[Stored data]

(** The files of a pack are accepted exactly when there are at most a hundred, under
    different valid paths, each strict base64 of at most a mebibyte, and all together at most
    ten mebibytes; they are decoded in order, and every refusal is a domain error. *)
Theorem decoded_assets_within_limits (assets : list PackAssetCreateDTO) :
  (forall decoded, _decode_assets assets = Ok decoded <->
     length assets <= MAX_ASSETS_PER_PACK /\ decoded.*1 = assets /\ NoDup (pa_path <$> assets) /\
     Forall (fun d => is_ok (validate_asset_path (pa_path d.1)) = true /\
       b64decode_validate (pa_content_base64 d.1) = Ok d.2 /\ (Z.of_nat (length d.2) <= MAX_ASSET_BYTES)%Z) decoded /\
     (Z.of_nat (sum_list_with (fun d => length d.2) decoded) <= MAX_PACK_ASSETS_BYTES)%Z) /\
  (forall e, _decode_assets assets = Raise e -> exn_type e = DomainError).
Proof.
  unfold _decode_assets. destruct (Nat.ltb_spec MAX_ASSETS_PER_PACK (length assets)) as [Hl|Hl].
  { split; [|by unfold raise; intros e [= <-]]. intros decoded. split; [done|]. intros [? _]. lia. }
  destruct (decode_loop_spec [] 0 assets) as [Hok Herr]. split; [|done]. intros decoded. rewrite Hok. split.
  - intros (<- & Hnd & _ & Hall & Hsum). split_and!; try done. destruct Hsum as [->|Hsum]; [done|lia].
  - intros (_ & <- & Hnd & Hall & Hsum). split; [done|]. split_and!; try done; [by intros p _ ?%elem_of_nil|right; lia].
Qed.
End limits.
(** ** Uninstalling *)

Definition linked (entity_type : pystr) (links : list (uuid * link)) : list uuid :=
  ln_entity_id <$> List.filter (fun l => str_eqb (ln_entity_type l) entity_type) links.*2.
Definition without {V} (ids : list uuid) (d : list (uuid * V)) : list (uuid * V) :=
  List.filter (fun kv => negb (bool_decide (kv.1 ∈ ids))) d.

Lemma without_nil {V} (d : list (uuid * V)) : without [] d = d.
Proof. apply forallb_filter_id, forallb_forall. intros kv _. by rewrite bool_decide_false by apply not_elem_of_nil. Qed.
Lemma pop_without {V} (d : list (uuid * V)) id ids : without ids (dict_pop d id) = without (id :: ids) d.
Proof.
  unfold without, dict_pop. induction d as [|[k v] d IH]; [done|]. cbn. destruct (decide (k = id)) as [->|Hne].
  - rewrite (bool_decide_true (id = id)), (bool_decide_true (id ∈ id :: ids)) by (done || by left). cbn. exact IH.
  - rewrite (bool_decide_false (k = id)) by done. cbn. rewrite IH.
    destruct (decide (k ∈ ids)); [rewrite !bool_decide_true by (done || by right)|rewrite !bool_decide_false]; try done.
    by intros [?|?]%elem_of_cons.
Qed.

Lemma linked_cons ty id l links :
  linked ty ((id, l) :: links) = if str_eqb (ln_entity_type l) ty then ln_entity_id l :: linked ty links else linked ty links.
Proof. unfold linked. cbn. by destruct (str_eqb (ln_entity_type l) ty). Qed.
(* ===== verification/PackInv.v ===== *)
(** * The invariant of the template pack tables

    What holds of the tables of [Packs] after any history of its operations and of the
    changes users make to commands and scripts, and the round trip of installing and
    uninstalling in any such state. *)
From S2P Require Import Prelude PyStr Errors Json Dto Bytes Assets Packs PackSpec.

Definition identity (p : pack) : option uuid * pystr := (pk_registry_id p, pk_pack_id p).
Definition below {V} (n : uuid) (d : list (uuid * V)) : Prop := forall k, k ∈ d.*1 -> (k < n)%N.

Record store_inv (s : store) : Prop := {
  si_packs : NoDup (st_packs s).*1 /\ below (st_next s) (st_packs s);
  si_commands : NoDup (st_commands s).*1 /\ below (st_next s) (st_commands s);
  si_scripts : NoDup (st_scripts s).*1 /\ below (st_next s) (st_scripts s);
  si_links : NoDup (st_links s).*1 /\ below (st_next s) (st_links s);
  si_command_names : NoDup (cm_name <$> (st_commands s).*2);
  si_script_names : NoDup (sc_name <$> (st_scripts s).*2);
  si_identity : NoDup (identity <$> (st_packs s).*2);
  si_linked : forall l, l ∈ (st_links s).*2 -> exists p, dict_get (st_packs s) (ln_pack_id l) = Some p /\ is_installed p = true;
  si_installed : forall id p, dict_get (st_packs s) id = Some p -> is_installed p = true ->
    exists l, l ∈ (st_links s).*2 /\ ln_pack_id l = id;
  si_owned_commands : forall id r q, (id, r) ∈ st_commands s -> cm_template_pack_id r = Some q ->
    {| ln_pack_id := q; ln_entity_type := #"command"; ln_entity_id := id |} ∈ (st_links s).*2;
  si_owned_scripts : forall id r q, (id, r) ∈ st_scripts s -> sc_template_pack_id r = Some q ->
    {| ln_pack_id := q; ln_entity_type := #"script"; ln_entity_id := id |} ∈ (st_links s).*2 }.

(** ** Dictionaries *)


Lemma sublist_map {A B} (f : A -> B) (l k : list A) : l `sublist_of` k -> (f <$> l) `sublist_of` (f <$> k).
Proof. induction 1; cbn; by constructor. Qed.
Lemma filter_sublist {V} (f : uuid * V -> bool) d : List.filter f d `sublist_of` d.
Proof. induction d as [|kv d IH]; cbn; [done|]. destruct (f kv); by constructor. Qed.

Lemma below_filter {V} n (f : uuid * V -> bool) d : below n d -> below n (List.filter f d).
Proof.
  intros Hb k Hin. apply Hb. eapply elem_of_submseteq; [exact Hin|]. apply sublist_submseteq, sublist_map, filter_sublist.
Qed.
Lemma NoDup_filter_snd {V B} (g : V -> B) (f : uuid * V -> bool) d : NoDup (g <$> d.*2) -> NoDup (g <$> (List.filter f d).*2).
Proof. intros Hnd. eapply sublist_NoDup; [exact Hnd|]. do 2 apply sublist_map. apply filter_sublist. Qed.

Lemma below_mono {V} n m (d : list (uuid * V)) : (n <= m)%N -> below n d -> below m d.
Proof. intros Hle Hb k Hk. specialize (Hb k Hk). lia. Qed.
Lemma fresh_app {V} n (d e : list (uuid * V)) : NoDup d.*1 -> below n d -> NoDup e.*1 -> (forall k, k ∈ e.*1 -> (n <= k)%N) ->
  NoDup (d ++ e).*1.
Proof.
  intros Hd Hb He Hn. rewrite fmap_app. apply NoDup_app. split_and!; [done| |done].
  intros k Hk Hk'. specialize (Hb k Hk). specialize (Hn k Hk'). lia.
Qed.

(** Replacing the value of a key. *)
Lemma dict_set_snd {V B} (g : V -> B) (d : list (uuid * V)) k v v' : dict_get d k = Some v -> g v' = g v ->
  g <$> (dict_set d k v').*2 = g <$> d.*2.
Proof.
  intros Hg Hv. induction d as [|[j u] d IH]; [done|]. cbn in *. case_decide as E.
  - cbn. f_equal. by simplify_eq.
  - cbn. f_equal. by apply IH.
Qed.
Lemma dict_set_fst {V} (d : list (uuid * V)) k v v' : dict_get d k = Some v -> (dict_set d k v').*1 = d.*1.
Proof.
  intros Hg. rewrite dict_set_keys. rewrite decide_True; [done|]. apply dict_get_elem in Hg. by eapply elem_fst.
Qed.
Lemma dict_set_twice {V} (d : list (uuid * V)) k v v' : dict_set (dict_set d k v) k v' = dict_set d k v'.
Proof.
  induction d as [|[j u] d IH]; cbn; [by rewrite decide_True|]. destruct (decide (j = k)) as [->|Hne]; cbn.
  - by rewrite decide_True.
  - rewrite decide_False by done. by rewrite IH.
Qed.

(** ** Operations that keep links and rows *)

(** Packs rewritten one by one, with their identity and state of installation. *)
Lemma inv_repack s packs next assets : store_inv s ->
  packs.*1 = (st_packs s).*1 -> NoDup (identity <$> packs.*2) ->
  (forall id, is_installed <$> dict_get packs id = is_installed <$> dict_get (st_packs s) id) ->
  (st_next s <= next)%N ->
  store_inv {| st_packs := packs; st_commands := st_commands s; st_scripts := st_scripts s; st_links := st_links s;
               st_assets := assets; st_next := next |}.
Proof.
  intros [[Hp Hpb] [Hc Hcb] [Hs Hsb] [Hl Hlb] Hcn Hsn Hi Hlk Hin Hoc Hos] Hkeys Hid Hinst Hnext.
  assert (below (st_next s) packs) as Hb by (intros k; unfold below in Hpb; rewrite Hkeys; apply Hpb).
  split; cbn; try done; try (split; [congruence|by eapply below_mono]); try (split; [done|by eapply below_mono]).
  - intros l Hl'. destruct (Hlk l Hl') as (p & Hg & Hi'). specialize (Hinst (ln_pack_id l)). rewrite Hg in Hinst.
    destruct (dict_get packs (ln_pack_id l)) as [p'|] eqn:E; [|done]. exists p'. split; [done|]. cbn in Hinst. congruence.
  - intros id p Hg Hi'. specialize (Hinst id). rewrite Hg in Hinst.
    destruct (dict_get (st_packs s) id) as [p'|] eqn:E; [|done]. cbn in Hinst. apply (Hin id p'); [done|congruence].
Qed.

Lemma inv_set_pack s id p p' next assets : store_inv s -> dict_get (st_packs s) id = Some p -> identity p' = identity p ->
  is_installed p' = is_installed p -> (st_next s <= next)%N ->
  store_inv {| st_packs := dict_set (st_packs s) id p'; st_commands := st_commands s; st_scripts := st_scripts s;
               st_links := st_links s; st_assets := assets; st_next := next |}.
Proof.
  intros Hs Hg Hi Hinst Hn. apply inv_repack; [done| | | |done].
  - by eapply dict_set_fst.
  - rewrite (dict_set_snd identity _ _ p) by done. apply Hs.
  - intros j. destruct (decide (j = id)) as [->|Hne]; [|by rewrite dict_get_set_ne].
    rewrite dict_get_set_eq, Hg. cbn. by rewrite Hinst.
Qed.

(** A new pack, not installed. *)
Lemma inv_add_pack s p next assets : store_inv s -> is_installed p = false ->
  (identity p ∉ (identity <$> (st_packs s).*2)) -> (st_next s + 1 <= next)%N ->
  store_inv {| st_packs := st_packs s ++ [(st_next s, p)]; st_commands := st_commands s; st_scripts := st_scripts s;
               st_links := st_links s; st_assets := assets; st_next := next |}.
Proof.
  intros [[Hp Hpb] [Hc Hcb] [Hs Hsb] [Hl Hlb] Hcn Hsn Hi Hlk Hin Hoc Hos] Hinst Hid Hnext.
  split; cbn; try done; try (split; [done|eapply below_mono; [|done]; lia]).
  - split.
    + apply (fresh_app (st_next s)); [done|done|by apply NoDup_singleton|]. intros k ->%list_elem_of_singleton. done.
    + intros k. rewrite fmap_app, elem_of_app. intros [Hk| ->%list_elem_of_singleton]; [specialize (Hpb k Hk); lia|cbn; lia].
  - rewrite !fmap_app. apply NoDup_app. split_and!; [done| |apply NoDup_singleton]. by intros x Hx ->%list_elem_of_singleton.
  - intros l Hl'. destruct (Hlk l Hl') as (q & Hg & Hq). exists q. by rewrite dict_get_app_new, Hg.
  - intros id q. rewrite dict_get_app_new. destruct (dict_get (st_packs s) id) as [q'|] eqn:E; [intros [= <-]; by eapply Hin|].
    case_decide; [intros [= <-]; congruence|done].
Qed.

Task directions: Write out the records above exactly, from the opening line to the line with "b64decode_validate (pa_content_base64 d.1)", including both, with nothing added.

Problem solution:
(** The files of a pack are accepted exactly when there are at most a hundred, under
    different valid paths, each strict base64 of at most a mebibyte, and all together at most
    ten mebibytes; they are decoded in order, and every refusal is a domain error. *)
Theorem decoded_assets_within_limits (assets : list PackAssetCreateDTO) :
  (forall decoded, _decode_assets assets = Ok decoded <->
     length assets <= MAX_ASSETS_PER_PACK /\ decoded.*1 = assets /\ NoDup (pa_path <$> assets) /\
     Forall (fun d => is_ok (validate_asset_path (pa_path d.1)) = true /\
       b64decode_validate (pa_content_base64 d.1) = Ok d.2 /\ (Z.of_nat (length d.2) <= MAX_ASSET_BYTES)%Z) decoded /\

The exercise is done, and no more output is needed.